Supplied records:
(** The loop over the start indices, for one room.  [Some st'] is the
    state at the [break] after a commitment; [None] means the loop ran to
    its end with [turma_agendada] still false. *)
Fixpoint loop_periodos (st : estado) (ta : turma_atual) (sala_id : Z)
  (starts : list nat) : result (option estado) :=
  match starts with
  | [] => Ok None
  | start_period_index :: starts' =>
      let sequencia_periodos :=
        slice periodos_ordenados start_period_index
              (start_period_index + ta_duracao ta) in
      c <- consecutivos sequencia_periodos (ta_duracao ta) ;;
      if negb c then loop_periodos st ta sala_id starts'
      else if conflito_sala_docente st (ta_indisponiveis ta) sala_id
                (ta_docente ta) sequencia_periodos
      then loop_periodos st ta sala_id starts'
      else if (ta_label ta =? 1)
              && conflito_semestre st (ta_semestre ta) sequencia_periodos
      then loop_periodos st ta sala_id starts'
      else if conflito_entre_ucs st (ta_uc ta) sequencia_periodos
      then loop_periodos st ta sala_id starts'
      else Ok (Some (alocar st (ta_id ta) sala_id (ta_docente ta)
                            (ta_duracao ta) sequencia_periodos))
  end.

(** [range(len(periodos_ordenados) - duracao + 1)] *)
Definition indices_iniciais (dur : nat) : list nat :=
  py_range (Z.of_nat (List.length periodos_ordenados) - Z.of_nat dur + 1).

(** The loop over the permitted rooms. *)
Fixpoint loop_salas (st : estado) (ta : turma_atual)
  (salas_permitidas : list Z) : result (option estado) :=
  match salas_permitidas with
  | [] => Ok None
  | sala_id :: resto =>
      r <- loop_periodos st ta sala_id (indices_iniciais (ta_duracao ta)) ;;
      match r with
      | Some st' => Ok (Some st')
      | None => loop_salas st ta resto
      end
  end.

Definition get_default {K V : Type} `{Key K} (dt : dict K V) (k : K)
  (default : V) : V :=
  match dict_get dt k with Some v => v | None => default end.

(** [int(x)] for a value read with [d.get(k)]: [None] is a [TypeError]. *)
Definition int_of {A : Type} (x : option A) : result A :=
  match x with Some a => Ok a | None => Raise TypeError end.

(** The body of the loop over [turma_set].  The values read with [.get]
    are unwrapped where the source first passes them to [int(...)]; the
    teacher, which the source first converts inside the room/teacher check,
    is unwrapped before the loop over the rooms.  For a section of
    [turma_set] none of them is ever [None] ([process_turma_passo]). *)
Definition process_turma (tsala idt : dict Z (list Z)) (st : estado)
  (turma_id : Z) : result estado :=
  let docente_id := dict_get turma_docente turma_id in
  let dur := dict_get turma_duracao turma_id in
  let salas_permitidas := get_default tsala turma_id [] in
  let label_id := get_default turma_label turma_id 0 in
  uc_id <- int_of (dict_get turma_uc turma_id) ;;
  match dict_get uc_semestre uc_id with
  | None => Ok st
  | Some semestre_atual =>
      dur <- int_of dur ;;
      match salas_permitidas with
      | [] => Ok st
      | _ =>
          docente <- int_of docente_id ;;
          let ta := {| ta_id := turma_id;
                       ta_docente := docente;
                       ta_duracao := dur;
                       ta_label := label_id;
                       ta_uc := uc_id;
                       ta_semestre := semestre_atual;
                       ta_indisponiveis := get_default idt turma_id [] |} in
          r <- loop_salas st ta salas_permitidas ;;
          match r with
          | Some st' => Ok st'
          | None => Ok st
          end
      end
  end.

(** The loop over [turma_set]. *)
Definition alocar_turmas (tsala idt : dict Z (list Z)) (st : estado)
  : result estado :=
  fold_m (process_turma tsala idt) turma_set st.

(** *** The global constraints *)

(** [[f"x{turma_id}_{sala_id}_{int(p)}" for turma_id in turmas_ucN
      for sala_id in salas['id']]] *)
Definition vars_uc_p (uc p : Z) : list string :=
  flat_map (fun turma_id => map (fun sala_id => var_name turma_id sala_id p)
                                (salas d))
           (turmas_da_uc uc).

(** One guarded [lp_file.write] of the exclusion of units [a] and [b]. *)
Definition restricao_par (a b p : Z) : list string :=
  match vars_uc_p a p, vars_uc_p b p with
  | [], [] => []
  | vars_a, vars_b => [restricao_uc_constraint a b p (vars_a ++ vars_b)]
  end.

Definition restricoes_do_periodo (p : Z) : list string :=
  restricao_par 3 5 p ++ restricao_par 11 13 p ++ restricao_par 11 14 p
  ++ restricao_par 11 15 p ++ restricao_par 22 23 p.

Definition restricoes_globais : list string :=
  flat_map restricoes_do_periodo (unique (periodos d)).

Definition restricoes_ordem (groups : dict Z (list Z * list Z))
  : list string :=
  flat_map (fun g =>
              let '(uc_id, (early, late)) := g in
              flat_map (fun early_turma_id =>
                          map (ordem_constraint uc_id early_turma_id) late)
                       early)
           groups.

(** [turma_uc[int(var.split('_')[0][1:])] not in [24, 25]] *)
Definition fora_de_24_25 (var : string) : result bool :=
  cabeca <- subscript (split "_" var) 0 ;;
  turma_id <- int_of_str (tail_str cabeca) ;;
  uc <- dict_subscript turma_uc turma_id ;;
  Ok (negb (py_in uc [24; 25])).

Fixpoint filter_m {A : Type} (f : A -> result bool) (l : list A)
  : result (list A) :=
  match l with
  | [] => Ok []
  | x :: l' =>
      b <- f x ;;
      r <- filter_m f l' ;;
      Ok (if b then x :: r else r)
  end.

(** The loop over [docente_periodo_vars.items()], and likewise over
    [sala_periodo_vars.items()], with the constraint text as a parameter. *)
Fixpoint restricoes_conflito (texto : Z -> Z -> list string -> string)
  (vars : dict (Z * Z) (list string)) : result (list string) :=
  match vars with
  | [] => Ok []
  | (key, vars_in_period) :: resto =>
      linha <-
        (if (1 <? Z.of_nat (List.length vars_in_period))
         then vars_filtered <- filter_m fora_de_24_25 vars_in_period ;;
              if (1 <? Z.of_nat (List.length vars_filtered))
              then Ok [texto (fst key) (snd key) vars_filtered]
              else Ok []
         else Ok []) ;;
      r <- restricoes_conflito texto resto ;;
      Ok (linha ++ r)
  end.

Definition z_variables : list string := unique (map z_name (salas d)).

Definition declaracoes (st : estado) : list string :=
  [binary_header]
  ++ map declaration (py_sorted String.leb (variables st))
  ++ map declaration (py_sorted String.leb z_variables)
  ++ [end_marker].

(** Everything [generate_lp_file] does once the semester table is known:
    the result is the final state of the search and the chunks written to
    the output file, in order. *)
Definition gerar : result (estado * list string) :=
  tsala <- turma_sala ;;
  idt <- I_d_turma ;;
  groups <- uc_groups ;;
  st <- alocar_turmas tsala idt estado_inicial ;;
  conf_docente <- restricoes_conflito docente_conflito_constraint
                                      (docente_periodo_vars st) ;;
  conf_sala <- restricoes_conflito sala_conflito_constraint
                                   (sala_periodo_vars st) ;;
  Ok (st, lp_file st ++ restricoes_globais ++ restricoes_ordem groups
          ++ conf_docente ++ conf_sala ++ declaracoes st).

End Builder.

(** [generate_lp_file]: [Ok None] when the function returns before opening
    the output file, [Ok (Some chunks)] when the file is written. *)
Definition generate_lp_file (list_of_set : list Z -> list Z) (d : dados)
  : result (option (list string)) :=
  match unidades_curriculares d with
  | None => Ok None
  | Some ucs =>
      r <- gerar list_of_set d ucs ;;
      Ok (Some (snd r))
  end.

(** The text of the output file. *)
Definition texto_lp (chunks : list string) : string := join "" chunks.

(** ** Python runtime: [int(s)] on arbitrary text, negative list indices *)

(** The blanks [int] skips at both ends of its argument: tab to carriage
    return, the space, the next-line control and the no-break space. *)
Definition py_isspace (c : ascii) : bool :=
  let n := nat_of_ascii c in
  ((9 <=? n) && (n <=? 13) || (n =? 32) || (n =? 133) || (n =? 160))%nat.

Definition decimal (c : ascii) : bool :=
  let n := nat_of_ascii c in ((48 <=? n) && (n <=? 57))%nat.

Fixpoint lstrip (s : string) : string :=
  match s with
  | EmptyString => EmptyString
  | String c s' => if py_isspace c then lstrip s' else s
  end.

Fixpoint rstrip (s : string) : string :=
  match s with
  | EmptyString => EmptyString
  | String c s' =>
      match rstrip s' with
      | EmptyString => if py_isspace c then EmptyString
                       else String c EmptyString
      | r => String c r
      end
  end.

The task: Set down only these lines, exactly: the line containing "(** [generate_lp_file]: [Ok" and each line after it, through the end of the listing.

Result:
(** [generate_lp_file]: [Ok None] when the function returns before opening
    the output file, [Ok (Some chunks)] when the file is written. *)
Definition generate_lp_file (list_of_set : list Z -> list Z) (d : dados)
  : result (option (list string)) :=
  match unidades_curriculares d with
  | None => Ok None
  | Some ucs =>
      r <- gerar list_of_set d ucs ;;
      Ok (Some (snd r))
  end.

(** The text of the output file. *)
Definition texto_lp (chunks : list string) : string := join "" chunks.

(** ** Python runtime: [int(s)] on arbitrary text, negative list indices *)

(** The blanks [int] skips at both ends of its argument: tab to carriage
    return, the space, the next-line control and the no-break space. *)
Definition py_isspace (c : ascii) : bool :=
  let n := nat_of_ascii c in
  ((9 <=? n) && (n <=? 13) || (n =? 32) || (n =? 133) || (n =? 160))%nat.

Definition decimal (c : ascii) : bool :=
  let n := nat_of_ascii c in ((48 <=? n) && (n <=? 57))%nat.

Fixpoint lstrip (s : string) : string :=
  match s with
  | EmptyString => EmptyString
  | String c s' => if py_isspace c then lstrip s' else s
  end.

Fixpoint rstrip (s : string) : string :=
  match s with
  | EmptyString => EmptyString
  | String c s' =>
      match rstrip s' with
      | EmptyString => if py_isspace c then EmptyString
                       else String c EmptyString
      | r => String c r
      end
  end.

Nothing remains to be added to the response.